Dans le cas de la commission 8m, la question de l'immigration et de l'anti-raciste est beaucoup plus enracinée. Sa commission de migration et d'anti-racisme fonctionne depuis près d'une décennie et « le problème des migrants est la transversale », explique l'un de ses porte-parole, Ana Useros. Pour eux, «l'anti-racisme» dans le cadre du féminisme, non seulement vers d'autres pays, mais en Espagne, «c'est ou devrait être des preuves».
Il met deux exemples liés à la violence sexiste: dans ce domaine «où le niveau de vulnérabilité qu'une femme a auparavant très important dans une agression, dans une situation d'abus. Si une femme peut quitter sa maison et en louer une autre, la différence est épouvantable à propos de la femme qui ne peut pas faire cela. Si dans une agression, la femme peut avec une certaine tranquillité d'esprit appelant la police, la différence est épouvantable par rapport à ce qui ne peut pas. Que se passe-t-il lorsque, en dehors des locations de logements habituelles qui nous affectent pratiquement toutes les personnes, la maison n'est pas louée par votre profil racialisé? Ou quand vous n'avez pas de document que vous pouvez enseigner? Ou quand tu as peur qu'ils entrent dans un mignon [los centros de internamiento de extranjeros]? «
Useros explique que « l'exposition à la violence est multipliée » et que cela doit être au cœur des politiques féministes. « Si nous ne croyons pas nous-mêmes, nous ne répondons pas pour tous et que lorsque nous disons » s'ils en touchent un, ils nous touchent tous « que l'on dépend de quiconque, nous ne faisons pas vraiment des politiques féministes », ajoute-t-il, se souvenant que la question clé continue d'être dans « l'abrogation de la loi de l'étranger », et pas dans la réforme de quelques mois, ce qui a fin clandestinité
L'inégalité au travail, qui est toujours structurelle pour toutes les femmes, est exacerbée chez les migrants. Ils sont encore plus précaires « les conditions de travail des migrants qui soutiennent l'économie à la campagne, à la maison, aux soins, à l'hospitalité ou à la maison », comme le souligne la commission des migrations et de l'anti-racisme.
La Commission 8M a inclus dans son document d'autres questions de priorité, telles que la «défense de la vie, de la liberté, de la sécurité, de la justice et de la mémoire», également de ces services publics, d'une société et de «maisons sans violence», de la lutte contre le changement climatique, le capitalisme et le patriarcat.

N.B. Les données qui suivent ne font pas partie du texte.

(** X7.  An account the administrator creates enters the dictionary under its
    number with the initial balance, not locked; the creation writes nothing
    in the log, so the sum of the balances rises by the initial balance without
    a record; and the account logs in with its initial PIN. *)
Theorem cuenta_creada numero pin v ahora ahora2 s :
  Texto.isdigit numero = true ->
  Texto.len numero = 6 ->
  cuentas s !! numero = None ->
  Texto.vacio pin = false ->
  0 <= v ->
  cuentas (crear_cuenta numero pin (Some v) ahora s)
  = <[numero := CuentaUsuario.mk numero (SistemaSeguridad.hash_pin pin) v false 0 None 0
                  ahora]> (cuentas s)
  /\ transacciones (crear_cuenta numero pin (Some v) ahora s) = transacciones s
  /\ total_saldo (crear_cuenta numero pin (Some v) ahora s) = total_saldo s + v
  /\ fst (autenticar_usuario numero [pin] ahora2 (crear_cuenta numero pin (Some v) ahora s))
     = true.
Proof.
  intros Hd Hl Hn Hp Hv. unfold crear_cuenta.
  rewrite Hd, Hl, Hp. cbn [negb orb Z.eqb Pos.eqb].
  rewrite bool_decide_eq_false_2 by (rewrite Hn; intros [? [=]]).
  replace (v <? 0) with false by lia.
  split; [reflexivity |]. split; [reflexivity |].
  split; [exact (total_saldo_cuenta_nueva numero (nueva numero pin v ahora) s Hn) |].
  unfold autenticar_usuario, poner_cuenta, con_cuentas. cbn [cuentas].
  rewrite lookup_insert_eq. cbn [bloqueada nueva].
  unfold INTENTOS_PIN_MAXIMOS. cbn [seq pedir_pin hd]. rewrite Hp.
  cbn [cuentas]. rewrite lookup_insert_eq.
  unfold CuentaUsuario.verificar_pin, SistemaSeguridad.verificar_pin. cbn [pin_hash].
  rewrite bool_decide_eq_true_2 by reflexivity. reflexivity.
Qed.

Lemma cuenta_creada_testigo :
  Texto.isdigit "654321" = true
  /\ Texto.len "654321" = 6
  /\ cuentas motor_demo !! "654321"%string = None
  /\ Texto.vacio "4321" = false
  /\ 0 <= 700
  /\ total_saldo (crear_cuenta "654321" "4321" (Some 700) (instante dia1) motor_demo)
     = 100700.
Proof.
  split; [reflexivity |]. split; [reflexivity |]. split; [reflexivity |].
  split; [reflexivity |]. split; [lia |].
  rewrite (proj1 (proj2 (proj2
    (cuenta_creada "654321" "4321" 700 (instante dia1) (instante dia2) motor_demo
       eq_refl eq_refl eq_refl eq_refl ltac:(lia))))).
  vm_compute. reflexivity.
Defined.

Les problèmes, ils le répètent, «indivisible». Dans le cas du MFM, ils se concentrent également sur la défense des services publics, les droits sexuels et reproductifs, les politiques pour mettre fin à l'écart du travail ou contre la violence sexiste sous toutes ses formes.
La scission du mouvement
Ana Useros, de la Commission 8M, dit qu'il est déjà temps de « parler ouvertement de la scission », et aussi qu'elle est « douloureuse ». «Le féminisme sort non seulement le 8 mars, c'est un mouvement qui couvre plusieurs problèmes et il existe des espaces de combat qui continuent de partager avec certains des anciens compagnons. Vous les trouvez dans une démonstration en faveur de la Palestine, ou pour la défense de la santé publique … ne coupez pas le contact. Mais le féminisme est diversifié, il y a des féminismes, et c'est l'une des grandes causes de la division, qu'ils ne disent pas les féminismes, au pluriel. Et dans nos assemblages, il y a de nombreuses positions et de nombreuses causes, car elles nous traversent toutes d'une manière ou d'une autre. C'est la grande richesse qu'il a et nous pensons que le contraire est appauvri et minimisé « , explique-t-il.
Jana Bravo, du MFM, résume qu'ils sont des « abolitionnistes de la prostitution, de la pornographie, du ventre de location et du genre », et que « à partir de là » lancent leur manifeste: « le féminisme est unis en ce que pour nous, le mouvement doit être le oui ou le oui abolitionniste. Sinon, nous parlons de quelque chose de plus radicalement différent. Et nous ne considérons pas que ce qui va être réclamé dans cette manifestation [la de la Comisión 8M] Soyez le féminisme.